Home prices are stagnant, while mortgage volume growth appears modest at best. However, the cheaper end of the housing market shows signs of overheating in response to mandatory lending criteria. Value adjustments appear imminent in the multi-family housing market. Rents for modern apartments are under more pressure than those for older apartments.
Zurich, 17 January 2018 – In the face of rising risks, the multi-family housing market has pushed the owner-occupied housing and the office space markets out of the spotlight. The UBS Real Estate Focus 2019 examines this trend and also looks at wider global property issues and real estate valuations.
Owner-occupied housing market:
Gradual devaluation reduces imbalances
Swiss home prices have risen only slightly since 2015 while economic growth has steadily picked up, reaching well above 2% last year. In addition, the volume of outstanding household mortgages has grown more slowly than at any other time since 1998. These trends resulted in a decline in the UBS Swiss Real Estate Bubble Index, with the index exiting risk territory for the first time since mid-2012.
Despite the strength in the Swiss economy, the UBS Chief Investment Office Global Wealth Management expects only a slight increase in home prices this year. While single-family homes are expected to rise in price by 1%, we expect a slight fall in the prices of condos, due in part to inflated price expectations and competition from rental apartments.
Regulation has caused the low-price housing segment to overheat
Although the overall housing market has eased, new imbalances have arisen. People looking to buy an owner-occupied home in city centers often fail to secure a loan as they have too little equity or income. This has resulted in buyers making concessions in location or size of their home. This trend has pushed up demand in the low-price segment. Over the past three years, condominium prices in the low-end segment have risen by more than 10%, while prices in the high-end segment have, in some cases, fallen significantly.

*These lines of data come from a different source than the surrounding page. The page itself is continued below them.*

(* ===== verification/Json.v ===== *)
(** The values of [serde_json]: the public enum [Value] and the accessors the
    agent uses.  A number is kept as its text.  Parsing and printing belong to
    the crate and are parameters where they are needed. *)

From S2P Require Import Prelude.

Inductive Json :=
| JNull
| JBool (b : bool)
| JNumber (text : string)
| JString (s : string)
| JArray (l : list Json)
| JObject (fields : list (string * Json)).

(** [Value::get] with a string index. *)
Fixpoint assoc_get (k : string) (l : list (string * Json)) : option Json :=
  match l with [] => None | (k', v) :: l => if String.eqb k k' then Some v else assoc_get k l end.
Definition json_get (k : string) (v : Json) : option Json :=
  match v with JObject l => assoc_get k l | _ => None end.
Definition as_str (v : Json) : option string := match v with JString s => Some s | _ => None end.
Definition is_true (v : option Json) : bool := match v with Some (JBool true) => true | _ => false end.
Definition get_str (k : string) (v : Json) : option string := json_get k v ≫= as_str.

(** [Map::insert]: the value of a key, in its place or at the end. *)
Fixpoint put (k : string) (v : Json) (l : list (string * Json)) : list (string * Json) :=
  match l with [] => [(k, v)] | (k', v') :: l => if String.eqb k k' then (k, v) :: l else (k', v') :: put k v l end.

(** All the strings inside a value, in document order. *)
Fixpoint json_strings (v : Json) : list string :=
  match v with
  | JString s => [s]
  | JArray l => flat_map json_strings l
  | JObject l => flat_map (fun kv => json_strings kv.2) l
  | _ => []
  end.

(** Induction with hypotheses for the elements. *)
Section JsonInd.
  Context (R : Json -> Prop).
  Context (Hnull : R JNull) (Hbool : forall b, R (JBool b)) (Hnum : forall t, R (JNumber t))
    (Hstr : forall s, R (JString s)) (Harr : forall l, Forall R l -> R (JArray l))
    (Hobj : forall l, Forall (fun kv => R kv.2) l -> R (JObject l)).
Fixpoint json_ind' (v : Json) : R v :=
  match v with
  | JNull => Hnull
  | JBool b => Hbool b
  | JNumber t => Hnum t
  | JString s => Hstr s
  | JArray l =>
      Harr l ((fix go l : Forall R l :=
        match l with [] => Forall_nil_2 _ | x :: l => Forall_cons_2 _ x l (json_ind' x) (go l) end) l)
  | JObject l =>
      Hobj l ((fix go l : Forall (fun kv => R kv.2) l :=
        match l with [] => Forall_nil_2 _ | kv :: l => Forall_cons_2 _ kv l (json_ind' kv.2) (go l) end) l)
  end.
End JsonInd.

(** ** Lemmas *)
Lemma assoc_get_put k v l : assoc_get k (put k v l) = Some v.
Proof. induction l as [|[k' w] l IH]; cbn; [by rewrite String.eqb_refl|]. destruct (String.eqb_spec k k') as [->|n]; cbn; [by rewrite String.eqb_refl|]. by rewrite (proj2 (String.eqb_neq _ _)). Qed.
Lemma assoc_get_put_ne k k' v l : k' <> k -> assoc_get k' (put k v l) = assoc_get k' l.
Proof.
  intros H. induction l as [|[j w] l IH]; cbn; [by rewrite (proj2 (String.eqb_neq _ _))|].
  destruct (String.eqb_spec k j) as [->|n]; cbn; [by rewrite (proj2 (String.eqb_neq _ _))|]. by rewrite IH.
Qed.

If demand for owner-occupied homes declines or if the regulatory requirements for financing them loosens, then disproportionately higher losses can be expected in the low-price segment as the shift in demand toward cheaper properties distorts relative prices in the owner-occupied housing market. Thus, the premiums have fallen for good macro- and micro-locations alike. On the one hand, the rate of price change since 2012 has been three times higher in the extended metropolitan areas than in city centers. On the other hand, the premium for good micro-locations halved in comparison with poorer micro-locations over the same period. In addition, purchase prices for smaller housing units rose significantly more than for larger ones.
Rental housing market:
Rents for modern apartments come under pressure
Competition in the rental apartment market is likely to peak toward the end of this year at an estimated 80,000 vacant dwelling units (including owner-occupied homes). The average asking rents (rents for new, initial, and re-letting) in Switzerland fell last year by about 2% and are likely to fall again by a similar amount in 2019. Rents are expected to fall by as much as 5% in the vacancy-prone periphery, while asking rents in city centers are expected to remain stable in 2019.

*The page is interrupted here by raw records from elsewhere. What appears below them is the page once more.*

(* ===== verification/JobMemory.v ===== *)
(** The memory of a job: [src/context/memory.rs].

    [ConversationMemory] is the bounded message history (its trimming loop is
    [trim], with the number of messages as fuel), [Memory] joins it with the
    action log. *)

From S2P Require Import Prelude Llm.

Record ActionRecord {Decimal Value : Type} := mkAction {
  act_id : Uuid;
  sequence : Z;
  tool_name : string;
  input : Value;
  output_raw : option string;
  output_sanitized : option Value;
  sanitization_warnings : list string;
  cost : option Decimal;
  duration : Duration;
  success : bool;
  error : option string;
  executed_at : DateTime;
}.
Arguments ActionRecord : clear implicits.

Record ConversationMemory {Value : Type} := mkConversation {
  messages : list (ChatMessage Value);
  max_messages : nat;
}.
Arguments ConversationMemory : clear implicits.

Record Memory {Decimal Value : Type} := mkMemory {
  mem_job_id : Uuid;
  conversation : ConversationMemory Value;
  actions : list (ActionRecord Decimal Value);
  next_sequence : Z;
}.
Arguments Memory : clear implicits.

Section Actions.
  Context {Decimal Value : Type} `{!DecimalOps Decimal}.
  Abbreviation Action := (ActionRecord Decimal Value).

Definition new_action (id : Uuid) (now : DateTime) (seq : Z) (name : string) (v : Value) : Action :=
  mkAction _ _ id seq name v None None [] None 0 false None now.
Definition succeed (a : Action) (raw : option string) (sanitized : Value) (d : Duration) : Action :=
  mkAction _ _ (act_id a) (sequence a) (tool_name a) (input a) raw (Some sanitized)
    (sanitization_warnings a) (cost a) d true (error a) (executed_at a).
Definition fail_action (a : Action) (e : string) (d : Duration) : Action :=
  mkAction _ _ (act_id a) (sequence a) (tool_name a) (input a) (output_raw a)
    (output_sanitized a) (sanitization_warnings a) (cost a) d false (Some e) (executed_at a).
Definition with_warnings (a : Action) (ws : list string) : Action :=
  mkAction _ _ (act_id a) (sequence a) (tool_name a) (input a) (output_raw a)
    (output_sanitized a) ws (cost a) (duration a) (success a) (error a) (executed_at a).
Definition with_cost (a : Action) (c : Decimal) : Action :=
  mkAction _ _ (act_id a) (sequence a) (tool_name a) (input a) (output_raw a)
    (output_sanitized a) (sanitization_warnings a) (Some c) (duration a) (success a)
    (error a) (executed_at a).
End Actions.

Section Conversation.
  Context {Value : Type}.
  Implicit Types ms : list (ChatMessage Value).

Definition new_conversation (n : nat) : ConversationMemory Value := mkConversation _ [] n.

(** The [while] loop of [ConversationMemory::add]: each round removes the
    first message, or the second when the first is a system message, and a
    lone system message stops it. *)
Fixpoint trim (fuel : nat) (mx : nat) ms : list (ChatMessage Value) :=
  match fuel with
  | O => ms
  | S fuel =>
      if (mx <? length ms)%nat then
        match ms with
        | m :: rest =>
            if decide (role m = System)
            then match rest with
                 | _ :: rest' => trim fuel mx (m :: rest')
                 | [] => ms
                 end
            else trim fuel mx rest
        | [] => ms
        end
      else ms
  end.

Definition conv_add (c : ConversationMemory Value) (m : ChatMessage Value) :
    ConversationMemory Value :=
  let ms := messages c ++ [m] in
  mkConversation _ (trim (length ms) (max_messages c) ms) (max_messages c).

Definition last_n (c : ConversationMemory Value) (n : nat) : list (ChatMessage Value) :=
  drop (length (messages c) - n) (messages c).
Definition conv_clear (c : ConversationMemory Value) : ConversationMemory Value :=
  mkConversation _ [] (max_messages c).
Definition conv_len (c : ConversationMemory Value) : nat := length (messages c).
Definition conv_is_empty (c : ConversationMemory Value) : bool :=
  match messages c with [] => true | _ => false end.

(** *** What the loop computes *)
Lemma trim_fits fuel mx ms : (length ms <= mx)%nat -> trim fuel mx ms = ms.
Proof.
  intros H. destruct fuel; [done|]. simpl.
  by rewrite (proj2 (Nat.ltb_ge _ _)) by lia.
Qed.

(** A leading system message is pinned; of the others the newest stay. *)
Lemma trim_system fuel mx m rest :
  role m = System -> (length rest <= fuel)%nat ->
  trim fuel mx (m :: rest) = if (mx <=? length rest)%nat
                             then m :: keep_last (mx - 1) rest else m :: rest.
Proof.
  intros Hm. revert rest. induction fuel as [|fuel IH]; intros rest Hf.
  { destruct rest; [|simpl in Hf; lia]. by destruct mx. }
  simpl. rewrite decide_True by done. destruct rest as [|x rest].
  { by destruct mx. }
  simpl in Hf. destruct (Nat.leb_spec mx (length (x :: rest))) as [Hle|Hgt].
  - rewrite (proj2 (Nat.ltb_lt _ _)) by (simpl in *; lia).
    rewrite IH by lia. unfold keep_last. simpl in Hle.
    destruct (Nat.leb_spec mx (length rest)) as [Hle'|Hgt'].
    + replace (length (x :: rest) - (mx - 1))%nat
        with (S (length rest - (mx - 1)))%nat by (simpl; lia). done.
    + replace (length (x :: rest) - (mx - 1))%nat with 1%nat by (simpl; lia). done.
  - by rewrite (proj2 (Nat.ltb_ge _ _)) by (simpl in *; lia).
Qed.

Lemma trim_no_system fuel mx ms :
  Forall (fun m => role m <> System) ms -> (length ms <= fuel)%nat ->
  trim fuel mx ms = keep_last mx ms.
Proof.
  intros HF. revert ms HF. induction fuel as [|fuel IH]; intros ms HF Hf.
  { destruct ms; [done|simpl in Hf; lia]. }
  simpl. destruct (Nat.ltb_spec mx (length ms)) as [Hlt|Hge]; [|by rewrite keep_last_all].
  destruct ms as [|m rest]; [done|]. inv HF. rewrite decide_False by done.
  simpl in *. rewrite IH by (done || lia). unfold keep_last.
  replace (length (m :: rest) - mx)%nat with (S (length rest - mx))%nat by (simpl; lia). done.
Qed.

Lemma trim_bound fuel mx ms :
  (length ms <= fuel)%nat -> (length (trim fuel mx ms) <= Nat.max 1 mx)%nat.
Proof.
  revert ms. induction fuel as [|fuel IH]; intros ms Hf; simpl; [lia|].
  destruct (Nat.ltb_spec mx (length ms)); [|lia].
  destruct ms as [|m rest]; simpl in *; [lia|].
  case_decide; [destruct rest as [|x rest]; simpl in *; [lia|]|]; apply IH; simpl; lia.
Qed.

Lemma trim_sublist fuel mx ms : trim fuel mx ms `sublist_of` ms.
Proof.
  revert ms. induction fuel as [|fuel IH]; intros ms; simpl; [done|].
  destruct (Nat.ltb_spec mx (length ms)); [|done].
  destruct ms as [|m rest]; [done|].
  case_decide; [destruct rest as [|x rest]; [done|]|].
  - etrans; [apply IH|]. by apply sublist_skip, sublist_cons.
  - etrans; [apply IH|]. by apply sublist_cons.
Qed.

Lemma trim_last fuel mx ms :
  (2 <= mx)%nat -> last (trim fuel mx ms) = last ms.
Proof.
  intros Hmx. revert ms. induction fuel as [|fuel IH]; intros ms; simpl; [done|].
  destruct (Nat.ltb_spec mx (length ms)); [|done].
  destruct ms as [|m rest]; [done|]. simpl in *.
  case_decide; destruct rest as [|x [|y rest]]; simpl in *; try lia; by rewrite IH.
Qed.

Definition conv_wf (c : ConversationMemory Value) : Prop :=
  (length (messages c) <= Nat.max 1 (max_messages c))%nat.

(** Adding a message to a conversation: the history never exceeds the cap
    (a lone system message excepted when the cap is 0), nothing is reordered
    or invented, a leading system message survives together with the newest
    [max_messages - 1] others, without system messages exactly the newest
    [max_messages] remain, and with a cap of at least two the message just
    added is the last one. *)
Theorem conversation_add_spec (c : ConversationMemory Value) (m : ChatMessage Value) :
  let ms := messages c ++ [m] in
  let c' := conv_add c m in
  conv_wf c' /\ messages c' `sublist_of` ms
  /\ (forall sys rest, ms = sys :: rest -> role sys = System ->
        messages c' = if (max_messages c <=? length rest)%nat
                      then sys :: keep_last (max_messages c - 1) rest else ms)
  /\ (Forall (fun x => role x <> System) ms -> messages c' = keep_last (max_messages c) ms)
  /\ ((2 <= max_messages c)%nat -> last (messages c') = Some m).
Proof.
  intros ms c'. unfold conv_wf, c', conv_add. fold ms. cbn [messages max_messages].
  split; [by apply trim_bound|]. split; [apply trim_sublist|]. split.
  { intros sys rest Hms Hs. rewrite Hms. rewrite trim_system by (done || simpl; lia). done. }
  split; [intros HF; by apply trim_no_system|].
  intros Hm. rewrite trim_last by done. unfold ms. by rewrite last_snoc.
Qed.
End Conversation.

Section Mem.
  Context {Decimal Value : Type} `{!DecimalOps Decimal}.
  Abbreviation Mem := (Memory Decimal Value).
  Implicit Types m : Mem.

Definition new_memory (id : Uuid) : Mem := mkMemory _ _ id (new_conversation 100) [] 0.
Definition add_message m (msg : ChatMessage Value) : Mem :=
  mkMemory _ _ (mem_job_id m) (conv_add (conversation m) msg) (actions m) (next_sequence m).
Definition create_action m (id : Uuid) (now : DateTime) (name : string) (v : Value) :
    ActionRecord Decimal Value * Mem :=
  let seq := next_sequence m in
  (new_action id now seq name v,
   mkMemory _ _ (mem_job_id m) (conversation m) (actions m) (wrapping_add 32 seq 1)).
Definition record_action m (a : ActionRecord Decimal Value) : Mem :=
  mkMemory _ _ (mem_job_id m) (conversation m) (actions m ++ [a]) (next_sequence m).
Definition total_cost m : Decimal :=
  fold_left d_add (omap cost (actions m)) d_zero.
Definition total_duration m : Duration :=
  fold_left Z.add (map duration (actions m)) 0.
Definition successful_actions m : nat := length (filter (fun a => success a = true) (actions m)).
Definition failed_actions m : nat := length (filter (fun a => success a = false) (actions m)).
Definition last_action m : option (ActionRecord Decimal Value) := last (actions m).
Definition actions_by_tool m (name : string) : list (ActionRecord Decimal Value) :=
  filter (fun a => tool_name a = name) (actions m).

(** *** Accounting *)
Definition cost_of (a : ActionRecord Decimal Value) : Decimal := default d_zero (cost a).

Fixpoint record_all m (l : list (ActionRecord Decimal Value)) : Mem :=
  match l with [] => m | a :: l => record_all (record_action m a) l end.

(** [n] actions created one after the other. *)
Fixpoint create_many m (l : list (Uuid * DateTime * string * Value)) :
    list (ActionRecord Decimal Value) * Mem :=
  match l with
  | [] => ([], m)
  | (id, now, name, v) :: l =>
      let '(a, m) := create_action m id now name v in
      let '(as_, m) := create_many m l in (a :: as_, m)
  end.

Lemma record_all_actions m l : actions (record_all m l) = actions m ++ l.
Proof.
  revert m. induction l as [|a l IH]; intros m; simpl; [by rewrite app_nil_r|].
  rewrite IH. simpl. by rewrite <- app_assoc.
Qed.

Lemma success_partition (l : list (ActionRecord Decimal Value)) :
  (length (filter (fun a => success a = true) l)
   + length (filter (fun a => success a = false) l) = length l)%nat.
Proof.
  induction l as [|a l IH]; [done|]. rewrite !filter_cons.
  destruct (success a) eqn:E; simpl; rewrite ?decide_True, ?decide_False by congruence;
    simpl; lia.
Qed.

Lemma total_cost_app `{!DecimalLaws Decimal} m l :
  total_cost (record_all m l) = fold_left d_add (map cost_of l) (total_cost m).
Proof.
  unfold total_cost. rewrite record_all_actions, omap_app, fold_left_app.
  generalize (fold_left d_add (omap cost (actions m)) d_zero) as acc.
  induction l as [|a l IH]; intros acc; [done|].
  simpl. rewrite <- IH. unfold cost_of. destruct (cost a); [done|].
  simpl. by rewrite d_add_comm, d_add_0_l.
Qed.

Lemma create_many_sequence m l :
  in_u 32 (next_sequence m) -> next_sequence m + Z.of_nat (length l) < 2 ^ 32 ->
  map sequence (fst (create_many m l))
    = map (fun i => next_sequence m + Z.of_nat i) (seq 0 (length l))
  /\ next_sequence (snd (create_many m l)) = next_sequence m + Z.of_nat (length l).
Proof.
  revert m. induction l as [|[[[id now] name] v] l IH]; intros m Hu Hlt; simpl.
  { split; [done|lia]. }
  set (m1 := mkMemory _ _ _ _ _ _). assert (next_sequence m1 = next_sequence m + 1) as Hn.
  { simpl. apply wrap_small. unfold in_u in *. simpl in Hlt. lia. }
  destruct (create_many m1 l) as [as_ m2] eqn:E. simpl.
  specialize (IH m1). rewrite E, Hn in IH. simpl in IH, Hlt.
  destruct IH as [IH1 IH2]; [unfold in_u in *; lia..|].
  split; [|lia]. rewrite Z.add_0_r. f_equal. rewrite IH1, <- seq_shift, map_map.
  apply map_ext. intros. lia.
Qed.

(** The action log of a job: actions created one after the other carry
    consecutive sequence numbers while the 32-bit counter does not overflow,
    and after any list of actions has been recorded the log is the old one
    followed by it, every action is counted exactly once as successful or
    failed, and the total cost is the old one plus the recorded costs. *)
Theorem action_log_accounting `{!DecimalLaws Decimal} m reqs l :
  in_u 32 (next_sequence m) -> next_sequence m + Z.of_nat (length reqs) < 2 ^ 32 ->
  map sequence (fst (create_many m reqs))
    = map (fun i => next_sequence m + Z.of_nat i) (seq 0 (length reqs))
  /\ actions (record_all m l) = actions m ++ l
  /\ (successful_actions (record_all m l) + failed_actions (record_all m l)
       = length (actions m) + length l)%nat
  /\ total_cost (record_all m l) = fold_left d_add (map cost_of l) (total_cost m).
Proof.
  intros Hu Hlt. split; [by apply create_many_sequence|].
  split; [apply record_all_actions|]. split; [|apply total_cost_app].
  unfold successful_actions, failed_actions. rewrite success_partition.
  by rewrite record_all_actions, length_app.
Qed.
End Mem.

(** ** Witnesses *)
Definition sample_action (n : Z) (ok : bool) (c : option Z) : ActionRecord Z unit :=
  mkAction _ _ 1%N n "shell" tt None None [] c 5 ok None 0.

Lemma action_log_accounting_witness :
  total_cost (record_all (new_memory 9%N)
    [sample_action 0 true (Some 3); sample_action 1 false None; sample_action 2 true (Some 4)]) = 7
  /\ map sequence (fst (create_many (new_memory 9%N : Memory Z unit)
       [(1%N, 0, "a"%string, tt); (2%N, 1, "b"%string, tt)])) = [0; 1].
Proof.
  destruct (action_log_accounting (new_memory 9%N : Memory Z unit)
     [(1%N, 0, "a"%string, tt); (2%N, 1, "b"%string, tt)]
     [sample_action 0 true (Some 3); sample_action 1 false None; sample_action 2 true (Some 4)])
    as (H1 & _ & _ & H2).
  - unfold in_u. simpl. lia.
  - simpl. lia.
  - split; [rewrite H2; reflexivity | rewrite H1; reflexivity].
Defined.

New builds no longer generate higher rental income than modern but no longer brand-new apartments constructed between 2000 and 2010. The latter are facing particularly stiff competition from new builds since they target similar audiences and are therefore prone to rent reductions. Low-priced apartment blocks from the 1960s and 1970s, on the other hand, are little affected by competition from new builds, since this segment appeals to a different income bracket.
Investments in apartment buildings may fall in value
Multi-family home purchase prices have increased by around 80% since 2005 but have stagnated over the past three years as rents have fallen. In the medium term, the value of multi-family homes is likely to fall: UBS expects a fall of just under 10% by 2023. However, the cumulative rental income is likely to be sufficient to generate a positive total return.
Both investments in expensive central locations and on the periphery show an above-average susceptibility to value adjustments. In the periphery, the location risk premiums are often too low to absorb the rising vacancy risk. Investments in central locations only pay off if interest rates do not rise. Metropolitan areas with slightly higher income returns and a manageable rent default risk appear the most attractive investment. In spite of value adjustments, the total return on multi-family home investments is projected to be close to 10% by 2023.
Commercial real estate market:
Office space rental income recovers
Demand for office space is expected to increase significantly this year, reducing oversupply. Market rents for new builds declined by nearly 15% between 2015 and 2017. Last year, however, they saw a slight recovery and one which we feel could continue. The recovery is most obvious in the major cities – some metropolitan areas may even see price rises. The Geneva market remains the biggest concern as major construction projects continue apace.
Retail space profitability remains under pressure
A shift in sales to online retail will continue to put pressure on the retail-space market in 2019. In order to avoid rent reductions, tenants are being offered flexible layout concepts and contractual arrangements, contributions to tenant improvement costs and site marketing concepts. However, these strategies entail costs for the landlord. Demand for prestigious addresses remains high. Asking rents at prime locations in Zurich and Geneva have risen by approximately 4% since mid-2017.